MIDOCO processes credit card data. The PCI/DSS standard is mandatory for companies that store, process or transmit credit card data. As part of the certification process, MIDOCO regularly undergoes an independent audit that examines various areas of the company's business activities. The auditors conduct interviews with responsible personnel, review documentation, examine partner relationships and check hardware, software, databases, network architecture and the implementation of recurring security processes. Also, MIDOCO is subject to regular penetration tests. These tests detect weak points in good time and prevent attacks. The result of the investigation is a ROC (Report On Compliance) that records the status of MIDOCO regarding the PCI/DSS requirements catalogue. The auditors create and compile notes, documents, screenshots, test documentation and references during the audit. The PCI/DSS (Level 1) certification includes quarterly vulnerability scans and an annual on-site audit.

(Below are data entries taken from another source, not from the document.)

(** * pythie_serving.utils: tensor encoding, decoding and sample assembly

    A shallow embedding of [src/pythie_serving/utils.py]:
    the type registry ([_TF_TO_NP], [_NP_TO_TF], [get_tf_type], [get_np_dtype]),
    the encoder [make_tensor_proto], the decoder [make_ndarray_from_tensor]
    and the sample assembler [parse_sample] with its three validators.

    numpy arrays are modelled as a record of element type, shape and flat
    row-major data; fixed-width numbers are integers ([Z]) with their
    wrap-around written out, floating-point numbers are their IEEE 754 bit
    patterns, byte buffers are [list byte]; Python exceptions are the error
    side of a result type. *)

From Stdlib Require Import ZArith Lia List.
From Stdlib.Strings Require Import Byte String.
From stdpp Require Import base option list gmap strings.
Import ListNotations.

Local Open Scope Z_scope.

(** ** Little-endian byte strings *)

Module LE.

Definition Z_of_byte (b : byte) : Z := Z.of_N (Byte.to_N b).

Definition byte_of_Z (z : Z) : byte :=
  match Byte.of_N (Z.to_N (z mod 256)) with
  | Some b => b
  | None => x00
  end.

(** The [n] low bytes of [v], least significant first; a negative [v]
    comes out in two's complement. *)
Fixpoint encode (n : nat) (v : Z) : list byte :=
  match n with
  | O => []
  | S k => byte_of_Z v :: encode k (v / 256)
  end.

Fixpoint decode (bs : list byte) : Z :=
  match bs with
  | [] => 0
  | b :: r => Z_of_byte b + 256 * decode r
  end.

Lemma Z_of_byte_range b : 0 <= Z_of_byte b < 256.
Proof.
  unfold Z_of_byte. pose proof (Byte.to_N_bounded b) as H. lia.
Qed.


Lemma byte_of_Z_of_byte b : byte_of_Z (Z_of_byte b) = b.
Proof.
  unfold byte_of_Z, Z_of_byte.
  pose proof (Byte.to_N_bounded b) as H.
  rewrite Z.mod_small by lia. rewrite N2Z.id.
  now rewrite Byte.of_to_N.
Qed.

Lemma length_encode n v : length (encode n v) = n.
Proof. revert v. induction n as [|n IH]; intros v; simpl; [reflexivity|]. now rewrite IH. Qed.

Lemma decode_range bs : 0 <= decode bs < 256 ^ Z.of_nat (length bs).
Proof.
  induction bs as [|b r IH].
  - simpl. lia.
  - cbn [decode length]. rewrite Nat2Z.inj_succ, Z.pow_succ_r by lia.
    pose proof (Z_of_byte_range b). lia.
Qed.


Lemma encode_decode bs : encode (length bs) (decode bs) = bs.
Proof.
  induction bs as [|b r IH]; [reflexivity|].
  cbn [length encode decode].
  pose proof (Z_of_byte_range b) as Hb.
  f_equal.
  - replace (Z_of_byte b + 256 * decode r) with (Z_of_byte b + decode r * 256) by lia.
    transitivity (byte_of_Z (Z_of_byte b)); [|apply byte_of_Z_of_byte].
    unfold byte_of_Z. now rewrite Z.mod_add by lia.
  - replace (Z_of_byte b + 256 * decode r) with (Z_of_byte b + decode r * 256) by lia.
    rewrite Z.div_add by lia. rewrite Z.div_small by lia. simpl. exact IH.
Qed.

End LE.

(** ** Python exceptions and the error monad *)

(** The exceptions the module and the numpy calls it makes can raise.  The
    first four are the [TypeError]s of [get_tf_type], [get_np_dtype],
    [make_tensor_proto] and [make_ndarray_from_tensor]; the names are the
    error kinds of the specification. *)
Inductive exn : Type :=
| UnknownNativeType       (* TypeError "Could not infer tensorflow type for ..." *)
| UnknownLogicalType      (* TypeError "Could not infer numpy type for ..." *)
| InvalidStringElement    (* TypeError "... expect a list of bytes when working with DT_STRING types" *)
| UnsupportedEncoding     (* TypeError "Unsupported tensor type: ..." *)
| NotIterable             (* TypeError raised by Python when iterating a 0-d array or an int *)
| ValueError_frombuffer   (* np.frombuffer: object dtype, or size not a multiple of the item size *)
| ValueError_reshape      (* ndarray.reshape: sizes do not agree *)
| ValueError_negative_dim (* np.zeros, np.empty: negative dimensions *)
| ValueError_pad          (* np.pad: negative pad width, or edge-padding an empty axis *)
| ValueError_setitem      (* item assignment: value not convertible *)
| ValueError_broadcast    (* item assignment: shapes cannot be broadcast together *)
| IndexError              (* sequence or array index out of range *)
| KeyError                (* dict lookup of an absent key *)
| PythieServingException (msg : string).

Inductive result (A : Type) : Type :=
| Ok (a : A)
| Raise (e : exn).
Arguments Ok {A} a.
Arguments Raise {A} e.

Definition bind {A B} (r : result A) (k : A -> result B) : result B :=
  match r with
  | Ok a => k a
  | Raise e => Raise e
  end.

Notation "x <- r ;; k" := (bind r (fun x => k))
  (at level 100, r at next level, right associativity).

Definition is_ok {A} (r : result A) : bool :=
  match r with Ok _ => true | Raise _ => false end.

(** ** numpy model *)

(** Scalar types.  [py_object] is Python's builtin [object], which the
    registry table uses for strings; [object_] is [numpy.object_], the
    [.type] of an object array's dtype.  A dtype is represented by its
    [.type]. *)
Inductive np_type : Type :=
| float16 | float32 | float64
| int8 | int16 | int32 | int64
| uint8 | uint16 | uint32 | uint64
| complex64 | complex128
| bool_
| py_object | object_ | bytes_ | str_.

Global Instance np_type_eq_dec : EqDecision np_type.
Proof. solve_decision. Defined.

Definition np_type_eqb (a b : np_type) : bool := bool_decide (a = b).

(** [np.dtype(t)] for a scalar type [t]. *)
Definition np_dtype (t : np_type) : np_type :=
  match t with
  | py_object => object_
  | _ => t
  end.

(** Item size in bytes of the fixed-width element types. *)
Definition itemsize (t : np_type) : option nat :=
  match t with
  | float16 | int16 | uint16 => Some 2%nat
  | float32 | int32 | uint32 => Some 4%nat
  | float64 | int64 | uint64 | complex64 => Some 8%nat
  | complex128 => Some 16%nat
  | int8 | uint8 | bool_ => Some 1%nat
  | py_object | object_ | bytes_ | str_ => None
  end.

Definition is_signed (t : np_type) : bool :=
  match t with
  | int8 | int16 | int32 | int64 => true
  | _ => false
  end.

(** Array elements.  [Num z] is a fixed-width element: the value of an
    integer, the IEEE 754 bit pattern of a floating-point or complex
    number, the stored byte of a boolean.  The other three are the Python
    objects an object, bytes or str array yields on indexing. *)
Inductive item : Type :=
| Num (z : Z)
| PyBytes (s : list byte)
| PyStr (s : string)
| PyInt (z : Z).

Global Instance byte_eq_dec : EqDecision byte := Byte.byte_eq_dec.

Global Instance item_eq_dec : EqDecision item.
Proof. solve_decision. Defined.

(** An array: element type, shape, flat data in row-major order, and
    numpy's [.base]: the buffer object the array is a view of, [None]
    when it owns its data. *)
Record ndarray : Type := mk_ndarray {
  dtype : np_type;
  shape : list Z;
  data : list item;
  base : option (list byte)
}.

Definition size (a : ndarray) : Z := Z.of_nat (length (data a)).

Definition prod (dims : list Z) : Z := fold_right Z.mul 1 dims.

(** Two's complement reading of a [bits]-bit pattern. *)
Definition to_signed (bits : Z) (u : Z) : Z :=
  if u <? 2 ^ (bits - 1) then u else u - 2 ^ bits.

(** The C cast to a signed integer of [bits] bits. *)
Definition wrap_signed (bits : Z) (v : Z) : Z := to_signed bits (v mod 2 ^ bits).

Definition item_bytes (n : nat) (x : item) : list byte :=
  match x with
  | Num z => LE.encode n z
  | _ => LE.encode n 0
  end.

Definition item_of_bytes (t : np_type) (bs : list byte) : item :=
  let u := LE.decode bs in
  Num (if is_signed t then to_signed (8 * Z.of_nat (length bs)) u else u).

(** [ndarray.tobytes()] of a fixed-width array. *)
Definition tobytes (a : ndarray) : list byte :=
  match itemsize (dtype a) with
  | Some n => flat_map (item_bytes n) (data a)
  | None => []
  end.

(** [l] cut into consecutive pieces of [n] elements; [fuel] bounds the
    number of pieces. *)
Fixpoint chunks {A} (fuel : nat) (n : nat) (l : list A) : list (list A) :=
  match fuel with
  | O => []
  | S f =>
      match l with
      | [] => []
      | _ => take n l :: chunks f n (drop n l)
      end
  end.

(** [np.frombuffer(buf, dtype)]: a one-dimensional view of [buf]. *)
Definition frombuffer (buf : list byte) (t : np_type) : result ndarray :=
  match itemsize t with
  | None => Raise ValueError_frombuffer
  | Some n =>
      if (Z.of_nat (length buf) mod Z.of_nat n =? 0)
      then Ok {| dtype := t;
                 shape := [Z.of_nat (length buf) / Z.of_nat n];
                 data := map (item_of_bytes t) (chunks (length buf) n buf);
                 base := Some buf |}
      else Raise ValueError_frombuffer
  end.

(** [ndarray.copy()]: same contents in a buffer of its own. *)
Definition copy (a : ndarray) : ndarray :=
  {| dtype := dtype a; shape := shape a; data := data a; base := None |}.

The independent audit covers the following areas:

• The overall context of the business with regards to storage, processing and transmission
• Operation of a secure network
• Protection of storage, processing and transmission of credit card data
• Security measures against viruses and malware
• Access regulation
• Monitoring and testing of software and IT infrastructure
• Formulation and communication of a guideline for information security in the company

In the past, many cases of credit card fraud have severely damaged the reputation of this payment method and led to high costs.  The PCI SSC was launched in 2006 by the credit card companies Visa, Mastercard, American Express, Discover Financial Services and JCB International with the task of further developing the security standards for handling credit card data. Finally, the PCI/DSS standard emerged from the security regulations of Visa and Mastercard and is binding for all credit card providers.

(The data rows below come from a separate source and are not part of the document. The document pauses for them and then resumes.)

(** * Position store and animation manager of typhonjs-fvtt-svelte

    A shallow embedding of
      - [src/application/position/Position.js]  (class [Position]:
        constructor, [set], [#updatePosition], [#updateSubscribers],
        [#updateElementNew], [animateTo], [reset], [get], [save], [getSave],
        [toJSON], [remove], [restore], [subscribe] and the function it
        returns, the setters [parent] and [transformOrigin])
      - [position/animation/AnimationManager.js] (second revision, the one
        with [finished] and [cancelAll]: [add], the body of the [animate]
        loop, [cancelAll])
    and the properties of the positional data engine checked against it.

    Conventions of the embedding.
      - A JavaScript number is a [num]: NaN, the two infinities, or a finite
        value held as a rational.  Every finite double is a rational and the
        only arithmetic the modelled code performs on position fields is
        [Math.round], [Math.min], [Math.max] and comparison, which are exact;
        the subtraction and division of frame times in [animate] round their
        exact result to the nearest double ([Num.binary64]).  Negative zero
        is not distinguished from zero.
      - A plain object is an [obj]: the list of its own properties in
        insertion order, restricted to the seventeen position keys.  Other
        keys are carried along by [get] and never read by the code below.
      - Objects that the code shares by reference live in heaps indexed by
        [nat]: Position instances, DOM elements and animation tasks.
      - The private [#transforms] mirror of the rotate / scale / translate
        fields and the readable [transform] store are left out: class
        [Transforms] is not among the sources and nothing below reads it.
      - The writable stores of [#stores] come from the store package; the
        one [restore] reaches through the setter [transformOrigin] is a
        parameter of its section. *)

From Stdlib Require Import ZArith QArith Qround Bool List String Lia.
From stdpp Require Import base decidable option list gmap strings.
Import ListNotations.

Local Open Scope string_scope.
Local Open Scope nat_scope.

(** ** JavaScript numbers and values *)

Inductive num : Type :=
| NaN
| PosInf
| NegInf
| Fin (q : Q).

Module Num.

Definition isFinite (n : num) : bool :=
  match n with Fin _ => true | _ => false end.

Definition isNaN (n : num) : bool :=
  match n with NaN => true | _ => false end.

(** [Number.isInteger] on a number. *)
Definition isInteger (n : num) : bool :=
  match n with
  | Fin q => Qeq_bool q (inject_Z (Qfloor q))
  | _ => false
  end.

(** [Math.round]: nearest integer, ties towards +Infinity. *)
Definition round (n : num) : num :=
  match n with
  | Fin q => Fin (inject_Z (Qfloor (q + (1 # 2))))
  | _ => n
  end.

(** [a === b] on numbers: NaN differs from everything. *)
Definition eqb (a b : num) : bool :=
  match a, b with
  | Fin x, Fin y => Qeq_bool x y
  | PosInf, PosInf => true
  | NegInf, NegInf => true
  | _, _ => false
  end.

(** [a < b]. *)
Definition ltb (a b : num) : bool :=
  match a, b with
  | NaN, _ | _, NaN => false
  | _, NegInf => false
  | NegInf, _ => true
  | PosInf, _ => false
  | Fin _, PosInf => true
  | Fin x, Fin y => negb (Qle_bool y x)
  end.

(** [a >= b]. *)
Definition geb (a b : num) : bool :=
  match a, b with
  | NaN, _ | _, NaN => false
  | _, NegInf => true
  | NegInf, _ => false
  | PosInf, _ => true
  | Fin _, PosInf => false
  | Fin x, Fin y => Qle_bool y x
  end.

(** [a <= b]. *)
Definition leb (a b : num) : bool := geb b a.

(** [Math.min(a, b)] and [Math.max(a, b)]: NaN when either is NaN. *)
Definition min (a b : num) : num :=
  match a, b with
  | NaN, _ | _, NaN => NaN
  | _, _ => if ltb b a then b else a
  end.

Definition max (a b : num) : num :=
  match a, b with
  | NaN, _ | _, NaN => NaN
  | _, _ => if ltb a b then b else a
  end.

(** The double nearest to a rational, ties to the even significand: IEEE
    754 binary64 in round-to-nearest mode, which is what [-] and [/] make
    of their exact result.  A double has 53 significant bits; its last
    place is at least 2^-1074, and from 2^1024 on the result is an
    infinity. *)
Definition binary64 (q : Q) : num :=
  let n := Z.abs (Qnum q) in
  let d := Z.pos (Qden q) in
  if (n =? 0)%Z then Fin 0
  else
    (* 2^e0 <= |q| < 2^(e0+1); the last place of the result is 2^e *)
    let k := (Z.log2 n - Z.log2 d)%Z in
    let e0 := if (n * 2 ^ Z.max 0 (- k) <? d * 2 ^ Z.max 0 k)%Z
              then (k - 1)%Z else k in
    let e := Z.max (e0 - 52) (-1074) in
    (* |q| / 2^e = num / den, rounded to the integer m *)
    let num := (n * 2 ^ Z.max 0 (- e))%Z in
    let den := (d * 2 ^ Z.max 0 e)%Z in
    let m0 := (num / den)%Z in
    let r := (num mod den)%Z in
    let m := if (2 * r <? den)%Z then m0
             else if (den <? 2 * r)%Z then (m0 + 1)%Z
             else if Z.even m0 then m0 else (m0 + 1)%Z in
    if (2 ^ 1024 <=? m * 2 ^ Z.max 0 e)%Z
    then (if (Qnum q <? 0)%Z then NegInf else PosInf)
    else Fin (Qred (Qmake (Z.sgn (Qnum q) * m * 2 ^ Z.max 0 e)
                          (Z.to_pos (2 ^ Z.max 0 (- e))))).

(** [a - b]. *)
Definition sub (a b : num) : num :=
  match a, b with
  | NaN, _ | _, NaN => NaN
  | PosInf, PosInf | NegInf, NegInf => NaN
  | PosInf, _ | _, NegInf => PosInf
  | NegInf, _ | _, PosInf => NegInf
  | Fin x, Fin y => binary64 (x - y)
  end.

(** [a / b]. *)
Definition div (a b : num) : num :=
  match a, b with
  | NaN, _ | _, NaN => NaN
  | (PosInf | NegInf), (PosInf | NegInf) => NaN
  | PosInf, Fin y => if Qle_bool 0 y then PosInf else NegInf
  | NegInf, Fin y => if Qle_bool 0 y then NegInf else PosInf
  | Fin _, (PosInf | NegInf) => Fin 0
  | Fin x, Fin y =>
      if Qeq_bool y 0
      then (if Qeq_bool x 0 then NaN
            else if Qle_bool 0 x then PosInf else NegInf)
      else binary64 (x / y)
  end.

Definition zero : num := Fin 0.
Definition one : num := Fin 1.
Definition of_Z (z : Z) : num := Fin (inject_Z z).

End Num.

(** A JavaScript value.  [VObj i] is any other object or function, known
    only by its identity. *)
Inductive value : Type :=
| VUndefined
| VNull
| VBool (b : bool)
| VNum (n : num)
| VStr (s : string)
| VObj (identity : nat).

Module Js.

(** [a === b]. *)
Definition strict_eq (a b : value) : bool :=
  match a, b with
  | VUndefined, VUndefined => true
  | VNull, VNull => true
  | VBool x, VBool y => Bool.eqb x y
  | VNum x, VNum y => Num.eqb x y
  | VStr x, VStr y => String.eqb x y
  | VObj x, VObj y => Nat.eqb x y
  | _, _ => false
  end.

(** [a !== b]. *)
Definition strict_ne (a b : value) : bool := negb (strict_eq a b).

(** [typeof v === 'number']. *)
Definition is_number (v : value) : bool :=
  match v with VNum _ => true | _ => false end.

(** [typeof v === 'string']. *)
Definition is_string (v : value) : bool :=
  match v with VStr _ => true | _ => false end.

(** [v === null]. *)
Definition is_null (v : value) : bool :=
  match v with VNull => true | _ => false end.

(** [v === 'auto']. *)
Definition is_auto (v : value) : bool :=
  match v with VStr s => String.eqb s "auto" | _ => false end.

(** [Number.isFinite(v)]: false on every non-number. *)
Definition isFinite (v : value) : bool :=
  match v with VNum n => Num.isFinite n | _ => false end.

(** [Number.isInteger(v)]. *)
Definition isInteger (v : value) : bool :=
  match v with VNum n => Num.isInteger n | _ => false end.

(** [Math.round(v)] for a value already known to be a number. *)
Definition round (v : value) : value :=
  match v with VNum n => VNum (Num.round n) | _ => VNum NaN end.
Definition open_rb (fs : gmap string file) (path : string) : result file :=
  match fs !! path with
  | Some f => Ok f
  | None => Raise (FileNotFoundError path)
  end.
Definition pickle_load (f : file) : result pickled :=
  match f with
  | Pickle p => Ok p
  | Corrupt => Raise UnpicklingError
  end.
(** [model_data[key]] *)
Definition getitem {A} (key : string) (proj : Bundle → option A) (d : pickled)
  : result A :=
  match d with
  | PDict b =>
      match proj b with
      | Some v => Ok v
      | None => Raise (KeyError key)
      end
  | POther => Raise (TypeError "object is not subscriptable")
  end.
(** [model_data.get('metrics', {})] *)
Definition get_metrics (d : pickled) : result (gmap string Q) :=
  match d with
  | PDict b => Ok (default ∅ (b_metrics b))
  | POther => Raise (TypeError "object has no attribute get")
  end.

Definition load_model_try (fs : gmap string file) : Method unit :=
  fun self0 =>
  andthen (lift (open_rb fs (model_path self0))) (fun f =>
  andthen (lift (pickle_load f)) (fun model_data =>
  andthen (lift (getitem "model" b_model model_data)) (fun v =>
  andthen (assign (fun self =>
    {| model_path := model_path self; model := v;
       preprocessor := preprocessor self;
       feature_columns := feature_columns self; metrics := metrics self |})) (fun _ =>
  andthen (lift (getitem "preprocessor" b_preprocessor model_data)) (fun v =>
  andthen (assign (fun self =>
    {| model_path := model_path self; model := model self;
       preprocessor := v;
       feature_columns := feature_columns self; metrics := metrics self |})) (fun _ =>
  andthen (lift (getitem "feature_columns" b_feature_columns model_data)) (fun v =>
  andthen (assign (fun self =>
    {| model_path := model_path self; model := model self;
       preprocessor := preprocessor self;
       feature_columns := v; metrics := metrics self |})) (fun _ =>
  andthen (lift (get_metrics model_data)) (fun v =>
  assign (fun self =>
    {| model_path := model_path self; model := model self;
       preprocessor := preprocessor self;
       feature_columns := feature_columns self; metrics := v |})))))))))) self0.

(** [load_model]: the [try] body, then the handler that only logs. *)
Definition load_model (fs : gmap string file) (self : CMLEliminationModel)
  : CMLEliminationModel * list log_record :=
  match load_model_try fs self with
  | (self', Ok _) => (self', [Info "Model loaded"])
  | (self', Raise e) => (self', [Warning "Failed to load model" e])
  end.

PCI/DSS (Level 1) certification is extremely complex and cost-intensive. Therefore it does not make sense for every company to undergo this process. By storing and processing credit card data in MIDOCO, you as a MIDOCO customer can automate all areas of payment completely and in one hand. The storage of the credit card data prevents you from having to obtain the credit card data for every process that requires credit card information. This is a manual effort that affects the scalability of a process as the number of transactions increases. PCI/DSS certification is,  a cornerstone of growth in your process landscape.

There are a large number of cases where this hurdle occurs. A business travel agency would have to request the credit card data from its customer for each calculation and payment of the transaction fees. Only the storage of the credit card data of the corporate customer in the mid-office enables a fully automated handling of the entire transaction fee process. For leisure travel agencies, credit card data storage simplifies the process of making the second instalment. This process can only be fully automated if the travel agency can store credit card information. Otherwise, it is necessary to contact the customer in order to receive the credit card data for the remaining payment.